### WORK REQUEST:
For the records below, give the number of lines in which "current" appears, and add nothing else.

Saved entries
Lemma row_state row : row_ok row ->
  dc_EvidenceState (row_doc row) = mutabilityOverlayDocsStateConfirmedUpdatable <-> consents (loc_EvidenceText (pe_Provenance row)) = true.
Proof.
  unfold row_ok. intros Hr. cbn [dc_EvidenceState row_doc compare_doc in_EvidenceState]. rewrite Hr.
  destruct (classify_spec (loc_EvidenceText (pe_Provenance row))) as [Hin Hiff]. destruct (docs_states_fit _ Hin) as [-> _]. exact Hiff.
Qed.

Lemma documented_iff docs path c :
  Forall row_ok (pr_Fields docs) -> res_Candidates (Resolve resolver path) = [c] ->
  documented docs path <->
  exists doc, matchedMutabilityOverlayDocsByCanonicalKey (map row_doc (pr_Fields docs)) (CanonicalJoinKey c) = [doc] /\
    ambiguousMutabilityOverlayDocsByCanonicalKey (map row_doc (pr_Fields docs)) (CanonicalJoinKey c) = [] /\
    dc_EvidenceState doc = mutabilityOverlayDocsStateConfirmedUpdatable.
Proof.
  intros Hrows Hc. rewrite Forall_forall in Hrows. unfold documented.
  assert (Hok : forall key row, List.filter (may_mean key) (pr_Fields docs) = [row] -> row_ok row).
  { intros key row Hf. apply Hrows. assert (H : In row (List.filter (may_mean key) (pr_Fields docs))) by (rewrite Hf; by left).
    apply List.filter_In in H as [H _]. by apply list_elem_of_In. }
  split.
  - intros (c' & row & Hc' & Hf & Hm & Ht). rewrite Hc in Hc'. injection Hc' as <-. exists (row_doc row).
    destruct (proj2 (exact_selection (CanonicalJoinKey c) (pr_Fields docs) (row_doc row))) as [H1 H2]; [by exists row|].
    split_and!; [done..|]. apply row_state; [by eapply Hok|done].
  - intros (doc & Hm & Ha & Hs). destruct (proj1 (exact_selection _ _ _) (conj Hm Ha)) as (row & -> & Hf & Hme).
    exists c, row. split_and!; [done..|]. apply row_state; [by eapply Hok|done].
Qed.

(** The comparison and its collapse give a matched, confirmed field exactly when it is documented. *)
Lemma comparison_confirms docs path state forceNew c :
  Forall row_ok (pr_Fields docs) -> res_Candidates (Resolve resolver path) = [c] ->
  let comparison := Compare resolver (mkComparisonInput path state forceNew (EvidenceInputs docs)) in
  cmp_JoinStatus comparison = mutabilityOverlayJoinMatched /\
  ev_EvidenceState (snd (collapseMutabilityOverlayDocsEvidence path comparison)) = mutabilityOverlayDocsStateConfirmedUpdatable <->
  documented docs path.
Proof.
  intros Hrows Hc comparison. subst comparison. rewrite (documented_iff docs path c Hrows Hc). unfold Compare.
  cbn [ci_ASTFieldPath ci_DocsEvidence ci_ASTState ci_ForceNew]. cbn zeta. rewrite Resolve_status, Hc, String.eqb_refl.
  replace (map (compare_doc resolver) (EvidenceInputs docs)) with (map row_doc (pr_Fields docs)) by (unfold EvidenceInputs; by rewrite map_map).
  unfold collapseMutabilityOverlayDocsEvidence. cbn [cmp_JoinStatus cmp_CandidateDocs]. unfold compare_matched. cbn zeta.
  destruct (matchedMutabilityOverlayDocsByCanonicalKey _ _) as [|doc [|doc' l]], (ambiguousMutabilityOverlayDocsByCanonicalKey _ _) as [|a k].
  3: { cbn. split; [intros [_ H]; by exists doc|]. by intros (d & [= <-] & _ & H). }
  all: split; [|intros (d & ? & ? & _); simplify_eq].
  2-5: by intros [? _].
  destruct (relatedMutabilityOverlayDocsByFamilyKey _ _ _) as [|d [|d' l]], (ambiguousMutabilityOverlayDocsByFamilyKey _ _ _) as [|a k];
    by intros [? ?].
Qed.
Lemma gate_fields current baseline :
  HasNewActionable (WithBaseline current baseline) = true <->
  exists structReport field, structReport ∈ Structs current /\ field ∈ sr_Fields structReport /\ actionable field /\
    default (fr_PreviousStatus field) (baseline_status baseline (sr_StructType structReport) (fr_FieldName field)) <> fr_Status field.
Proof.
  unfold HasNewActionable. rewrite existsb_exists. setoid_rewrite existsb_exists. setoid_rewrite new_actionable_iff. cbn [WithBaseline Structs]. split.
  - intros (out & Hout & f & Hf & Ha & Hp). apply list_elem_of_In in Hout, Hf. rewrite sort_by_perm in Hout.
    apply list_elem_of_fmap in Hout as (structReport & -> & Hin). cbn [sr_Fields] in Hf. apply list_elem_of_fmap in Hf as (field & -> & Hf).
    exists structReport, field. rewrite with_previous_status in *. destruct (baseline_status _ _ _); by repeat split.
  - intros (structReport & field & Hin & Hf & Ha & Hp). eexists. rewrite <- list_elem_of_In, sort_by_perm. split; [by apply list_elem_of_fmap_2|].
    cbn [sr_Fields]. eexists. rewrite <- list_elem_of_In. split; [by apply list_elem_of_fmap_2|]. rewrite with_previous_status.
    by destruct (baseline_status _ _ _).
Qed.

Lemma last_unique {A} (key : A -> string) l x : NoDup (key <$> l) -> x ∈ l -> last (filter (fun y => key y = key x) l) = Some x.
Proof.
  intros Hn Hx. apply list_elem_of_split in Hx as (l1 & l2 & ->). rewrite fmap_app, fmap_cons in Hn. apply NoDup_app in Hn as (_ & H1 & H2).
  apply NoDup_cons in H2 as [H2 _]. rewrite filter_app, filter_cons_True by done. rewrite (list_filter_none _ l1), (list_filter_none _ l2); [done|..].
  - apply Forall_forall. intros y Hy Hk. apply H2. rewrite <- Hk. by apply list_elem_of_fmap_2.
  - apply Forall_forall. intros y Hy Hk. apply (H1 (key y)); [by apply list_elem_of_fmap_2|]. rewrite Hk. apply list_elem_of_here.
Qed.

(** C39. The gate of the validator fails exactly on new gaps: with a baseline it reports a failure exactly when some field is unclassified
    or a potential gap now and had another status, or none, in the baseline (a field without an entry there keeps its own previous
    status, which [BuildReport] leaves empty); so a report whose names are unique passes against
    itself. *)
Theorem validator_gate_exact current baseline :
  (HasNewActionable (WithBaseline current baseline) = true <->
   exists structReport field, structReport ∈ Structs current /\ field ∈ sr_Fields structReport /\ actionable field /\
     default (fr_PreviousStatus field) (baseline_status baseline (sr_StructType structReport) (fr_FieldName field)) <> fr_Status field) /\
  (NoDup (sr_StructType <$> Structs current) -> Forall (fun structReport => NoDup (fr_FieldName <$> sr_Fields structReport)) (Structs current) ->
   HasNewActionable (WithBaseline current current) = false).
Proof.
  split; [apply gate_fields|]. intros Hn Hf. apply not_true_is_false. rewrite gate_fields. intros (structReport & field & Hin & Hfield & _ & Hp).
  apply Hp. unfold baseline_status. rewrite last_unique by done. rewrite Forall_forall in Hf. cbn. by rewrite (last_unique fr_FieldName) by eauto.
Qed.

(** ** Upgrades *)

(** The part of a field that the comparison looks at. *)
Definition metadata (field : FieldInfo) : string * string * bool * bool * bool :=
  (fi_Name field, fi_JSONName field, fi_Mandatory field, fi_Deprecated field, fi_ReadOnly field).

### RESPONSE BOX:
8